Also probably worth noting that the introverts most commonly voted for the opposite introvert when not voting for their own type (i.e. INTP for INTJ, vice versa).
Though, unsurprisingly, INTPs were more likely to vote for INTJs than vice versa.



Optimist Mind said:


> It'd be interesting to compile statistics for this thread's poll on what types received the most votes from people of other types. Or what types might be more likely to vote for, if not their own (More INTJ votes in ENTP than INTP for example*).
> 
> *Hypothetical


I did exactly this:


* *






DkrANGEL said:


> Since I clearly have way too much time on my hands, I decided to gather some data.
> 
> At the time of reading:
> -INTP has 48 votes
> -INTJ has 39 votes
> -ENTP has 11 votes
> -ENTJ has 5 votes
> 
> Data for voters of each type:
> -*25* of the voters for *INTP *were INTPs, or *52%*.
> -*16* of the voters for *INTJ* were INTJs, or *49%*.
> -*8 *of the voters for *ENTP* were ENTPs, or *73%*.
> -*3* of the voters for *ENTJ* were ENTJs, or *60%*.
> 
> *INTJs* had the *lowest percentage of voters of the same type.*
> *ENTPs* had the *largest percentage of voters of the same type.*
> 
> Of* 38 INTPs* who voted, *66% (25) *voted for their own type.
> --*32% (12)* of the INTPs voted for *INTJ*.
> --*2% (1)* of the INTPs voted for *ENTP*.
> --*0%* of the INTPs voted for *ENTJ*.
> 
> Of *23 INTJs* who voted, *70% (16) *voted for their own type.
> --*22%* *(5)* of the INTJs voted for *INTP*.
> --*4% (1)* of the INTJs voted for *ENTP*.
> --*4% (1)* of the INTJs voted for *ENTJ*.
> 
> Of *15 ENTPs *who voted, *53% (8)* voted for their own type.
> --*3**3% (5) *of the ENTPs voted for *INTP*.
> --*13% (2)* of the ENTPs voted for *INTJ*.
> --*0% *of the ENTPs voted for *ENTJ*.
> 
> Of *5 ENTJs* who voted, *60%* *(3)* voted for their own type.
> --*40**% (2)* of the ENTJs voted for *INTJ*.
> --*0%* of the ENTJs voted for *INTP*.
> --*0%* of the ENTJs voted for *ENTP*.
> 
> *ENTPs* had the *lowest percentage of voters vote for their own type*.
> *INTJs* had the *largest percentage of their voters vote for their own type*.
> 
> Of course, I can't say how many voters changed their type between the time they voted and now, and there were *13 unknown types *who voted as well.
> And obviously the sample size is significantly larger for the introverts, specifically INTPs.


----------



## Wartime Consigliere

DkrANGEL said:


> Also probably worth noting that the introverts most commonly voted for the opposite introvert when not voting for their own type (i.e. INTP for INTJ, vice versa).
> Though, unsurprisingly, INTPs were more likely to vote for INTJs than vice versa.
> 
> 
> 
> I did exactly this:
> 
> 
> * *


Awesome work man!

It's sad how accurate the stereotypes of INTJs being conceited/vain ring true in this instance. Maybe i could've minimized it a little had I chosen to vote. It's interesting that so far, extroverts were less likely to vote for their own types than introverts were, but as you noted, the sample size is so much smaller. It's probably not even worth noting that extraverts were "less likely to vote" because of the high concentration of INxx-types on this forum. I'm curious how many people saw the thread and decided not to vote - and what their types are, but that's practically impossible to measure. Good work on taking type changes into account too.

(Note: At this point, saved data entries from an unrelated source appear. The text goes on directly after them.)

(* ===== verification/HttpServer.v ===== *)
(** * The application state and its handlers' monad

    engine-server/src/server/state.rs and mod.rs: the state all REST handlers share,
    and how a handler runs: it calls the engine, the store and the cache of XML texts,
    and ends with a value or an error that becomes a response.  The saves the engine
    makes itself go through its trace ([RetryQueue]); only the calls a handler makes to
    the store are made here.  Then the start of the server in main.rs: the log, the store
    or the refusal to run without it, the restore, the settings; the layer of CORS and the
    paths of the metrics (observability.rs). *)

From stdpp Require Import base list gmap strings pretty.
From Stdlib Require Import Ascii.
From S2P Require Import Prelude Text TextSplit Json Domain Token ProcessDef Runtime Engine MessageRouting Collections Persistence Redact ModelCheck LogBuffer HttpState HttpAuth Startup.
Local Open Scope rust_scope.

Record AppState {St : Type} := mkApp {
  a_engine : Engine;
  a_persistence : option St;
  a_deployed_xml : DeployedXml;
  a_nats_url : string;
  a_log_buffer : InnerBuffer;
  a_storage_status : StorageStatus;
  a_require_nats : bool;
  a_max_upload_bytes : N;
  a_max_xml_bytes : N;
  a_gate : Gate;
  a_cors_origins : list string;
  a_model_checker : ModelChecker;
}.
Arguments AppState : clear implicits.
Arguments mkApp {St} _ _ _ _ _ _ _ _ _ _ _ _.
#[export] Instance AppState_settable {St} : Settable (AppState St) := λ r,
  mkApp (a_engine r) (a_persistence r) (a_deployed_xml r) (a_nats_url r) (a_log_buffer r) (a_storage_status r)
    (a_require_nats r) (a_max_upload_bytes r) (a_max_xml_bytes r) (a_gate r) (a_cors_origins r) (a_model_checker r).

(** Settings of a server; those not given come from the environment. *)
Record ServerConfig := mkServerConfig {
  sc_gate : AppBuildConfig;
  sc_require_nats : option bool;
  sc_max_upload_bytes : option N;
  sc_max_xml_bytes : option N;
  sc_cors_origins : option (list string);
  sc_storage_status : option StorageStatus;
  sc_nats_url : option string;
  sc_model_check : option ModelCheckMode;
  sc_model_check_timeout_ms : option N;
}.
(** [build_app_with_config] up to the router. *)
Definition build_state {St} (env : string → option string) (engine : Engine) (persistence : option St) (xml_cache : DeployedXml)
    (log : InnerBuffer) (config : ServerConfig) : AppState St :=
  mkApp engine persistence xml_cache
    (redact_nats_url (default (default "nats://localhost:4222" (env "NATS_URL")) (sc_nats_url config)))
    log
    (default (storage_inferred (bool_decide (is_Some persistence))) (sc_storage_status config))
    (default (parse_require_nats (env "REQUIRE_NATS")) (sc_require_nats config))
    (default (parse_positive_usize (env "MAX_UPLOAD_BYTES") DEFAULT_MAX_UPLOAD_BYTES) (sc_max_upload_bytes config))
    (default (parse_positive_usize (env "MAX_XML_BYTES") MAX_XML_BYTES) (sc_max_xml_bytes config))
    (build_gate env (sc_gate config))
    (match sc_cors_origins config with
     | Some [] => DEFAULT_CORS_ORIGINS
     | Some origins => origins
     | None => parse_cors_origins (env "CORS_ORIGINS")
     end)
    (checker_new (default (mode_parse (env "MODEL_CHECK")) (sc_model_check config))
       (default (parse_timeout_ms (env "MODEL_CHECK_TIMEOUT_MS")) (sc_model_check_timeout_ms config))).

(** ** Handlers *)

(** A handler returns an error, or the engine did not return. *)
Inductive HttpFault := Refused (err : AppError) | Crashed (f : Fault).
Coercion Refused : AppError >-> HttpFault.
Definition Hd (St A : Type) : Type := AppState St → result HttpFault A * AppState St.
#[export] Instance Hd_ret {St} : MRet (Hd St) := λ A a s, (Ok a, s).
#[export] Instance Hd_bind {St} : MBind (Hd St) := λ A B k m s,
  match m s with (Ok a, s) => k a s | (Err e, s) => (Err e, s) end.

Section handlers.
  Context {St : Type}.

Definition refuse {A} (err : AppError) : Hd St A := λ s, (Err (Refused err), s).
Definition app_gets {A} (f : AppState St → A) : Hd St A := λ s, (Ok (f s), s).
Definition app_modify (f : AppState St → AppState St) : Hd St unit := λ s, (Ok tt, f s).
Definition app_lift {A} (r : result AppError A) : Hd St A := λ s, (map_err Refused r, s).
(** [state.engine.operation(..).await?]. *)
Definition http_fault (f : Fault) : HttpFault := match f with Throws err => Refused (EngineFailed err) | _ => Crashed f end.
Definition on_engine {A} (m : M A) : Hd St A := λ s,
  let '(r, e) := m (a_engine s) in (map_err http_fault r, s <| a_engine := e |>).
(** A read of the engine that fails only with an error of its own. *)
Definition engine_reads {A} (f : Engine → EngineResult A) : Hd St A := λ s, (map_err (λ e, Refused (EngineFailed e)) (f (a_engine s)), s).
(** [if let Some(persistence) = &state.persistence { persistence.write(..).await }]. *)
Definition on_store (w : Write St) : Hd St (option (EngineResult unit)) := λ s,
  match a_persistence s with
  | Some store => let '(r, store) := w store in (Ok (Some r), s <| a_persistence := Some store |>)
  | None => (Ok None, s)
  end.
Definition store_reads {A} (f : Read St A) : Hd St (option (EngineResult A)) := app_gets (λ s, f <$> a_persistence s).

(** A path segment as an id. *)
Definition path_uuid `{UuidText} (raw : string) : Hd St Uuid := app_lift (parse_path_uuid raw).
End handlers.

(** The text [Debug] prints for an engine error, which messages quote. *)
Class DebugText := { debug_error : EngineError → string }.

Lemma hd_bind_run {St A B} (m : Hd St A) (k : A → Hd St B) s :
  (m ≫= k) s = match m s with (Ok a, s') => k a s' | (Err e, s') => (Err e, s') end.
Proof. done. Qed.

(** ** The start of the server (main.rs) *)

(** [HeaderValue::from_str] of the http crate: the value has the text it was made of. *)
Class HeaderLib := {
  header_from_str : string → option string;
  header_from_str_text s v : header_from_str s = Some v → v = s;
}.
(** [build_cors_layer]: any origin, or those of a list. *)
Inductive AllowOrigin := AnyOrigin | Origins (values : list string).
Record CorsLayer := mkCors { cl_origin : AllowOrigin; cl_methods : list Method; cl_headers : list string }.
Definition build_cors_layer `{HeaderLib} (origins : list string) : CorsLayer :=
  let values := omap header_from_str origins in
  mkCors
    (if existsb (String.eqb "*") origins then AnyOrigin
     else Origins (match values with [] => omap header_from_str DEFAULT_CORS_ORIGINS | _ => values end))
    [GET; POST; PUT; DELETE; OPTIONS] ["authorization"; "content-type"; "accept"; "x-api-key"].

(** [normalize_path] of observability.rs: ids are not part of a metric's name. *)
Definition is_id_segment (seg : list char) : bool :=
  ((String.length (of_chars seg) =? 36) && (length (List.filter (N.eqb 45) seg) =? 4))
  || (negb (bool_decide (seg = [])) && forallb is_ascii_digit seg).
Definition normalize_path (path : string) : string :=
  of_chars (join_on (ch "/") ((λ seg, if is_id_segment seg then chars "{id}" else seg) <$> split_on (ch "/") (chars path))).

(** Why the server does not start: a message, or the engine did not return. *)
Inductive StartFailure := Refuses (msg : string) | Breaks (f : Fault).
Definition start_failure (f : Fault) : StartFailure := match f with Throws err => Refuses (error_text err) | _ => Breaks f end.

Section start.
  Context {CR : CollaborationReader} {R : Nested} {UT : UuidText} {LJ : LogJson} {St : Type} {W : WorkflowPersistence St}.
  Context (parse_bpmn_xml : string → EngineResult ProcessDefinition) (env : string → option string).

Definition start_log_buffer (file : LogFile) : InnerBuffer :=
  if eq_ignore_ascii_case (default "engine_logs.jsonl" (env "LOG_FILE")) "off" then buffer_new else new_with_persistence file.
Definition start_host : string := bind_addr_from_env (env "BIND_ADDR") (env "BIND_ADDRESS").
Definition start_address : string := start_host +:+ ":" +:+ default "8081" (env "PORT").
Definition start_config (status : StorageStatus) : ServerConfig :=
  mkServerConfig (mkBuildConfig None None (Some start_host) None) None None None None (Some status) None None None.
Definition refuses_start (cause : string) : string :=
  "NATS/JetStream bootstrap failed at " +:+ redact_nats_url (default "nats://localhost:4222" (env "NATS_URL"))
  +:+ " and REQUIRE_NATS is enabled (default) — refusing to start with in-memory fallback. Set REQUIRE_NATS=false for ephemeral local runs. Error: "
  +:+ cause.
(** [main] up to the listener; [connected] is the store with the summary of its
    bootstrap, [recent] the log entries of NATS. *)
Definition start_server (connected : result string (St * string)) (recent : list LogEntry) (file : LogFile)
    : result StartFailure (AppState St) :=
  let log := start_log_buffer file in
  match connected with
  | Ok (store, summary) =>
    match restore parse_bpmn_xml store ∅ engine_new with
    | (Ok (_, xml), e) =>
      Ok (build_state env e (Some store) xml (attach_nats_sink recent log).1 (start_config (mkStatus StorageReady summary)))
    | (Err f, _) => Err (start_failure f)
    end
  | Err cause =>
    if parse_require_nats (env "REQUIRE_NATS") then Err (Refuses (refuses_start cause))
    else Ok (build_state env engine_new None ∅ log (start_config (mkStatus StorageFailed cause)))
  end.

(** A server that starts has its store, unless the operator gave up durability; then it
    says so. *)
Lemma started_storage connected recent file s :
  start_server connected recent file = Ok s →
  (∃ store summary, connected = Ok (store, summary) ∧ a_persistence s = Some store ∧ storage_state (a_storage_status s) = StorageReady) ∨
  (parse_require_nats (env "REQUIRE_NATS") = false ∧ a_persistence s = None ∧ storage_state (a_storage_status s) = StorageFailed).
Proof.
  unfold start_server. destruct connected as [[store summary]|cause].
  - destruct (restore _ _ _ _) as [[[stats xml]|f] e]; [|done]. intros [= <-]. left. by exists store, summary.
  - destruct (parse_require_nats _); [done|]. intros [= <-]. by right.
Qed.
(** The settings of a start are those of the environment, and the gate looks at the
    address the server listens on. *)
Lemma started_gate connected recent file s :
  start_server connected recent file = Ok s → a_gate s = build_gate env (mkBuildConfig None None (Some start_host) None).
Proof.
  unfold start_server. destruct connected as [[store summary]|cause].
  - destruct (restore _ _ _ _) as [[[stats xml]|f] e]; [|done]. by intros [= <-].
  - destruct (parse_require_nats _); [done|]. by intros [= <-].
Qed.
End start.

(** A path in a metric has no id, and normalizing it again changes nothing. *)
Lemma normalized_segments path seg :
  seg ∈ ((λ seg, if is_id_segment seg then chars "{id}" else seg) <$> split_on (ch "/") (chars path)) → is_id_segment seg = false.
Proof. intros (x & -> & _)%list_elem_of_fmap. destruct (is_id_segment x) eqn:Hx; [by vm_compute|done]. Qed.

(** ** A server for examples *)

Definition plain_debug : DebugText := {| debug_error := error_text |}.
Definition default_server : ServerConfig := mkServerConfig HttpAuth.default_config None None None None None None None None.
Definition example_server {St} (e : Engine) (store : option St) : AppState St :=
  build_state (λ _, None) e store ∅ buffer_new default_server.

Do you know what types the 13 unknown personalities voted for?


----------



## Glory

I think INTPs are like a maelstrom for information, spread out thin, so they could well be the most 'book smart'... although many things seem to get lost in that void over time. INTJs on the other hand are like a lottery; they excel strongly in very specific fields (even if they like to assume authority in EVERYTHING that mildly catches their fancy) and spontaneously generate a convergence for that field.


----------



## kenshi

Too close to call between INTPs and INTJs.


----------



## DkrANGEL

Optimist Mind said:


> Awesome work man!
> 
> It's sad how accurate the stereotypes of INTJs being conceited/vain ring true in this instance. Maybe i could've minimized it a little had I chosen to vote. It's interesting that so far, extroverts were less likely to vote for their own types than introverts were, but as you noted, the sample size is so much smaller. It's probably not even worth noting that extraverts were "less likely to vote" because of the high concentration of INxx-types on this forum. I'm curious how many people saw the thread and decided not to vote - and what their types are, but that's practically impossible to measure. Good work on taking type changes into account too.
> 
> Do you know what types the 13 unknown personalities voted for?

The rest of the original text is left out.